US court overturns $21 mn damages for wrong brain surgery on Indian woman


NEW YORK – A court has overturned the $21 million awarded to the family of a woman of Indian descent who was operated on her brain instead of her jaw because of a hospital mix-up, according to media reports.

In its decision, The Michigan State Supreme Court cited a technicality in the way the lawyers for the family of 81-year-old Bimla Nayyar framed the case, which originally got them the multi-million-dollar award from a lower court jury, The Washington Post reported on Friday.

In 2012, Nayyar was admitted to the Oakwood Hospital in Dearborn for treating a dislocated jaw, the Detroit Free Press reported. But because her CT scan was mixed up with of another patient who had a skull fracture and bleeding in the brain, she was taken into an operating theatre. Surgeons drilled five holes in her skull, sawed a part of it and then replaced it after they found no bleeding or fracture, the newspaper said.

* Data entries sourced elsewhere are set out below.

(* ===== verification/Roundtrip.v ===== *)
(** * Evaluating names and types

    What the readers of names and types do on [Mangling]'s fragment: they read
    exactly the mangled text, write the pieces of the C++ text and leave the
    dictionary of the candidates.  Template arguments are read by the readers
    one level down, which [reads_types] describes. *)
From S2P Require Import Prelude CString Platform VectorStr VectorAux DemState DemQual DemLex DemReaders DemNames DemTypes Demangler DemEval DemLexEval DemSeq Mangling.

(** [u] is what the output holds while a return type is read. *)
Abbreviation W u d i r o q T b := (View i r o q (Ext (Some T) d b u)).

(** The readers read the types of less than [n] levels. *)
Definition reads_types {P : Platform} {I : Input} (R : Readers) (n : nat) : Prop :=
  forall t u d i r o T b,
    (ty_depth t < n)%nat -> ty_ok T t = true -> no_args r -> zlength (o ++ ty_chunks T t) < SIZE_MOD ->
    does (W u d i (mangle_ty t ++ r) o false T b) (r_type None) (eq None)
      (W u d (i + zlength (mangle_ty t)) r (o ++ ty_chunks T t) false (ty_table T t) (ty_tmpl t)).

Section Names.
Context {P : Platform} {I : Input} {R : Readers} (Hoom : never_oom).
Context {n : nat} (Hreads : reads_types R n) {u : option (list bytes)}.
Abbreviation any := (fun _ => True).

Lemma digit_hash c d : ELFTC_ISDIGIT c = true -> 2944 <= SIMPLE_HASH c d < 4000.
Proof.
  intros H. unfold SIMPLE_HASH. rewrite (isdigit_schar c H).
  pose proof (isdigit_range c H). pose proof (schar_range d). lia.
Qed.

Lemma does_uqname {e} i x r o q :
  ident x ->
  does (View i (sname x ++ r) o q e) cpp_demangle_read_uqname any
    (View (i + zlength (sname x)) r (o ++ [x]) q (plain e)).
Proof.
  intros Hx. pose proof (does_sname (e := e) Hoom i x r o q Hx) as Hs.
  destruct (sname_head x) as (c & l & E & Hc). rewrite E in *. cbn [app] in *.
  unfold cpp_demangle_read_uqname.
  eapply does_any; [by apply does_guard_more, digit_not_NUL | intros _].
  eapply does_eq; [apply does_hash|].
  pose proof (digit_hash c (default NUL (head (l ++ r))) Hc).
  rewrite (switch_below _ 4000) by (done || lia).
  unfold read_uqname_rest. eapply does_eq; [apply does_peek_cons|]. eapply does_eq; [apply does_peek1|].
  rewrite bool_decide_false by (by apply isdigit_ne). cbn [andb].
  eapply does_eq; [apply does_hash|].
  rewrite (switch_below _ 4000) by (done || lia). by rewrite Hc.
Qed.

(** ** Template arguments *)
Lemma does_cmd_push d i r o q T b :
  does (W u d i r o q T b) (cmd_push READ_TMPL None) any (W u (S d) i r o q T b).
Proof.
  intros s Hs. unfold cmd_push. run1.
  destruct (vector_read_cmd_push_ok (cmd s) READ_TMPL None _ (clock s) (sees_cmd _ _ Hs)) as (ok & v' & n' & E & _ & Hv & Hb).
  rewrite (Hb Hoom) in *. erewrite bind_Ok by (unfold on_clock; by rewrite E).
  eexists tt, _. split; [done|]. split; [done|]. destruct Hs. constructor; try done.
  cbn in *. by rewrite replicate_cons_app.
Qed.

Lemma does_cmd_pop d i r o q T b :
  does (W u (S d) i r o q T b) cmd_pop any (W u d i r o q T b).
Proof.
  intros s Hs. unfold cmd_pop. run1. pose proof (sees_cmd _ _ Hs) as Hc. cbn in Hc.
  change (ReadCmdItem READ_TMPL None :: replicate d (ReadCmdItem READ_TMPL None))
    with (replicate (S d) (ReadCmdItem READ_TMPL None)) in Hc. rewrite replicate_S_end in Hc.
  destruct (vector_read_cmd_pop_ok _ _ _ Hc) as (v' & -> & Hv).
  eexists tt, _. split; [done|]. split; [done|]. destruct Hs. by constructor.
Qed.

Lemma does_close d i r o q T b :
  does (W u d i r o q T b) (DEM_PUSH_STR ">";; modify (set_is_tmpl true)) any (W u d i r (o ++ [lit ">"]) q T true).
Proof.
  eapply does_any; [by apply (does_push_lit Hoom) | intros _]. intros s Hs.
  exists tt, (set_is_tmpl true s). split; [done|]. split; [done|]. destruct Hs. by constructor.
Qed.

Lemma tmpl_args_loop_eq r k :
  tmpl_args_loop r k =
    (idx ← vec_size r;
     cpp_demangle_read_tmpl_arg;;
     '(arg, arg_len) ← vec_substr_or_fail r idx;
     vec_add_new VTmpl (Some arg) arg_len;;
     c ← peek;
     if decide (c = "E"%char) then advance 1;; DEM_PUSH_STR ">";; modify (set_is_tmpl true)
     else (if decide (c <> "I"%char) then DEM_PUSH_STR ", " else mret tt);;
          match k with O => failed | S k => tmpl_args_loop r k end).
Proof. by destruct k. Qed.

Lemma does_tmpl_arg t d i r o T b :
  (ty_depth t < n)%nat -> ty_ok T t = true -> no_args r -> zlength (o ++ ty_chunks T t) < SIZE_MOD ->
  does (W u d i (mangle_ty t ++ r) o false T b) cpp_demangle_read_tmpl_arg any
    (W u d (i + zlength (mangle_ty t)) r (o ++ ty_chunks T t) false (ty_table T t) (ty_tmpl t)).
Proof.
  intros Hd Ht Hr Hmod. pose proof (Hreads t u d i r o T b Hd Ht Hr Hmod) as Hread.
  destruct (mangle_ty_head T t Ht) as (c & l & E & _ & _ & HL & HX & Hc & _). rewrite E in *. cbn [app] in *.
  unfold cpp_demangle_read_tmpl_arg. eapply does_any; [by apply does_guard_more | intros _].
  eapply does_eq; [apply does_peek_cons|]. cbn [switch]. rewrite !decide_False by congruence.
  eapply does_eq; [exact Hread|]. by apply does_ret.
Qed.

Abbreviation d_tail := (tail_run d_arg).

Lemma does_args_loop ts : forall t d i r o T b k,
  types_ok arg_table ty_ok T (t :: ts) = true -> Forall (fun t => ty_depth t < n)%nat (t :: ts) -> (length ts <= k)%nat ->
  let a := d_tail (arg_table T t) ts in
  zlength (o ++ ty_chunks T t ++ a.1 ++ [lit ">"]) < SIZE_MOD ->
  does (W u d i (concat (map mangle_ty (t :: ts)) ++ "E"%char :: r) o false T b) (tmpl_args_loop (out_ref u) k) any
    (W u d (i + zlength (concat (map mangle_ty (t :: ts))) + 1) r (o ++ ty_chunks T t ++ a.1 ++ [lit ">"]) false a.2 true).
Proof.
  induction ts as [|t' ts IH]; intros t d i r o T b k Hok Hd Hk a Hmod; subst a;
    cbn [types_ok] in Hok; apply andb_true_iff in Hok as [Ht Hts]; apply Forall_cons_1 in Hd as [Hdt Hds];
    rewrite tmpl_args_loop_eq; (eapply does_eq; [by apply does_out_size|]);
    pose proof (ty_text_ne T t Ht) as Hne;
    assert (zlength (o ++ ty_chunks T t) < SIZE_MOD) as Hm1
      by (revert Hmod; rewrite app_assoc, (zlength_app (o ++ ty_chunks T t));
          match goal with |- _ + zlength ?l < _ -> _ => pose proof (zlength_nonneg l) end; lia).
  - cbn [map concat tail_run fst snd app] in *. rewrite app_nil_r. rewrite app_assoc.
    eapply does_any; [by apply does_tmpl_arg | intros _].
    eapply does_eq; [apply (does_substr_or_fail Hoom); [by apply pieces_ne | done | done]|].
    eapply does_any; [apply (does_add_arg Hoom) | intros _]. eapply does_eq; [apply does_peek_cons|].
    apply does_if_true; [done|]. eapply does_any; [apply does_advance1 | intros _]. apply does_close.
  - change (concat (map mangle_ty (t :: t' :: ts))) with (mangle_ty t ++ concat (map mangle_ty (t' :: ts))).
    rewrite <- app_assoc. pose proof Hts as Hts'. cbn [types_ok] in Hts'. apply andb_true_iff in Hts' as [Ht' _].
    assert (exists c l, concat (map mangle_ty (t' :: ts)) ++ "E"%char :: r = c :: l /\ starts_type c) as (c & l & E & HI & HE & _).
    { destruct (mangle_ty_head _ t' Ht') as (c & l & E & Hc). cbn [map concat]. rewrite E. cbn. eauto. }
    eapply does_any; [apply does_tmpl_arg; [done | done | | done] | intros _].
    { rewrite E. unfold no_args. cbn. congruence. }
    eapply does_eq; [apply (does_substr_or_fail Hoom); [by apply pieces_ne | done | done]|].
    eapply does_any; [apply (does_add_arg Hoom) | intros _].
    destruct k as [|k]; [cbn in Hk; lia|].
    pose proof (IH t' d (i + zlength (mangle_ty t)) r ((o ++ ty_chunks T t) ++ [lit ", "]) (arg_table T t) false k Hts Hds
      ltac:(cbn in Hk; lia)) as Hk'.
    cbn [tail_run arg_run fst snd app] in Hmod |- *. fold (ty_chunks (arg_table T t) t') in *.
    change (arg_add (concat (ty_chunks (arg_table T t) t')) (d_ty (arg_table T t) t').2) with (arg_table (arg_table T t) t') in *.
    rewrite E in *. eapply does_eq; [apply does_peek_cons|].
    apply does_if_false; [done|]. apply does_then; [done|].
    eapply does_any; [by apply (does_push_lit Hoom) | intros _].
    rewrite zlength_app, Z.add_assoc.
    assert (forall a b : list bytes, o ++ ty_chunks T t ++ (lit ", " :: a ++ b) ++ [lit ">"]
      = ((o ++ ty_chunks T t) ++ [lit ", "]) ++ a ++ b ++ [lit ">"]) as Heq by (intros; by rewrite <- !app_assoc; cbn; rewrite <- !app_assoc).
    cbn [app] in Heq. rewrite Heq in *.
    by apply Hk'.
Qed.

Lemma does_tmpl_args args d i r o T b :
  has_args args = true -> args_ok ty_ok T args = true -> Forall (fun t => ty_depth t < n)%nat args ->
  zlength (o ++ (d_args T args).1) < SIZE_MOD ->
  does (W u d i (mangle_args args ++ r) o false T b) cpp_demangle_read_tmpl_args any
    (W u d (i + zlength (mangle_args args)) r (o ++ (d_args T args).1) false (d_args T args).2 true).
Proof.
  intros Hne [Hok Hlen%Nat.leb_le]%andb_true_iff Hd Hmod. rewrite mangle_args_length, Hne.
  destruct args as [|t ts]; [done|]. unfold mangle_args, wrap_args. cbn [map args_run arg_run fst snd] in *.
  change (mangle_ty t :: map mangle_ty ts) with (map mangle_ty (t :: ts)).
  cbn [app]. rewrite <- app_assoc. cbn [app].
  fold (ty_chunks T t) in *. change (arg_add (concat (ty_chunks T t)) (d_ty T t).2) with (arg_table T t) in *.
  unfold cpp_demangle_read_tmpl_args.
  eapply does_any; [by apply does_guard_more | intros _].
  eapply does_any; [apply does_advance1 | intros _].
  eapply does_any; [apply does_cmd_push | intros _].
  eapply does_any; [by apply (does_push_lit Hoom) | intros _].
  eapply does_eq; [apply does_gets_out|].
  pose proof (does_args_loop ts t (S d) (i + 1) r (o ++ [lit "<"]) T false MORE_TRIES Hok Hd) as Hloop.
  cbv zeta in Hloop. rewrite <- app_assoc in Hloop. cbn [app] in Hloop.
  eapply does_any; [apply Hloop; [cbn [length] in Hlen; unfold MAX_COMPONENTS in Hlen; lia | exact Hmod] | intros _].
  replace (i + (2 + _)) with (i + 1 + zlength (concat (map mangle_ty (t :: ts))) + 1) by lia. apply does_cmd_pop.
Qed.

Lemma args_text_ne T args : has_args args = true -> concat (d_args T args).1 <> [].
Proof. by destruct args. Qed.

(** ** The text of a component becomes a candidate, behind what [v] holds *)
Lemma does_component_cand {e} i r o q v ss k :
  concat k <> [] -> vec_ok v ss -> zlength (o ++ k) < SIZE_MOD ->
  does (View i r (o ++ k) q e)
    ('(subst_str, subst_str_len) ← vec_substr_or_fail (out_ref (e_under e)) (zlength o);
     push_component v subst_str subst_str_len) (fun v' => vec_ok v' (ss ++ [concat k]))
    (View i r (o ++ k) q (e_adds [concat ss ++ concat k] e)).
Proof.
  intros Hk Hv Hmod. eapply does_eq; [by apply (does_substr_or_fail Hoom); [apply pieces_ne|..]|].
  replace (concat ss ++ concat k) with (concat (ss ++ [concat k])) by (rewrite concat_app; cbn; by rewrite app_nil_r).
  by apply (does_push_component Hoom).
Qed.

(** Template arguments after a name, if they are there *)
Lemma does_args_component args d i r o T b v ss :
  args_ok ty_ok T args = true -> Forall (fun t => ty_depth t < n)%nat args -> no_args r -> vec_ok v ss ->
  zlength (o ++ (d_inst (concat ss) T args).1) < SIZE_MOD ->
  does (W u d i (mangle_args args ++ r) o false T b) (read_args_component (out_ref u) v) any
    (W u d (i + zlength (mangle_args args)) r (o ++ (d_inst (concat ss) T args).1) false
      (d_inst (concat ss) T args).2 (if has_args args then true else b)).
Proof.
  intros Hok Hd Hr Hv Hmod. unfold read_args_component. destruct args as [|t ts].
  - cbn [inst_run fst snd has_args]. rewrite app_nil_r, Z.add_0_r.
    eapply does_eq; [apply does_peek|]. apply does_if_false; [by apply no_args_peek|]. by apply does_ret.
  - assert (has_args (t :: ts) = true) as Ha by done. set (args := t :: ts) in *.
    change (d_inst (concat ss) T args)
      with ((d_args T args).1, cand_add (concat ss ++ concat (d_args T args).1) (d_args T args).2) in *.
    cbn [fst snd] in *. rewrite Ha. pose proof (does_tmpl_args args d i r o T b Ha Hok Hd Hmod) as Hargs.
    assert (exists l, mangle_args args ++ r = "I"%char :: l) as [l E] by by eexists. rewrite E in *.
    eapply does_eq; [apply does_peek_cons|]. apply does_if_true; [done|].
    eapply does_eq; [by apply does_out_size|]. eapply does_any; [exact Hargs | intros _].
    pose proof (args_text_ne T args Ha) as Hk.
    eapply does_eq; [by apply (does_substr_or_fail Hoom); [apply pieces_ne|..]|].
    replace (concat ss ++ concat (d_args T args).1) with (concat (ss ++ [concat (d_args T args).1]))
      by (rewrite concat_app; cbn; by rewrite app_nil_r).
    pose proof (does_push_component Hoom (W u d (i + zlength (mangle_args args)) r (o ++ (d_args T args).1) false (d_args T args).2 true)
      v ss (concat (d_args T args).1) Hv Hk) as Hp.
    eapply does_any; [eapply does_weaken; [exact Hp | done] | intros; by apply does_ret].
Qed.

She died six months after the surgery and the family won the $21 million award in 2015 with the lawyers claiming it was a case of negligence by the hospital.

The award was first thrown out on appeal by a higher court in 2016, which said it as a case of medical malpractice, where rules are different and there is a cap on the maximum that can be awarded as damages, and not negligence, where there is no limit on damages.

The Post said that upholding that verdict, the Supreme Court blamed the family’s lawyers for arguing that Nayyar’s death was the result of ordinary negligence, instead of malpractice.

Chief Justice Stephen J. Markman wrote that it was a colossal blunder, the Post added.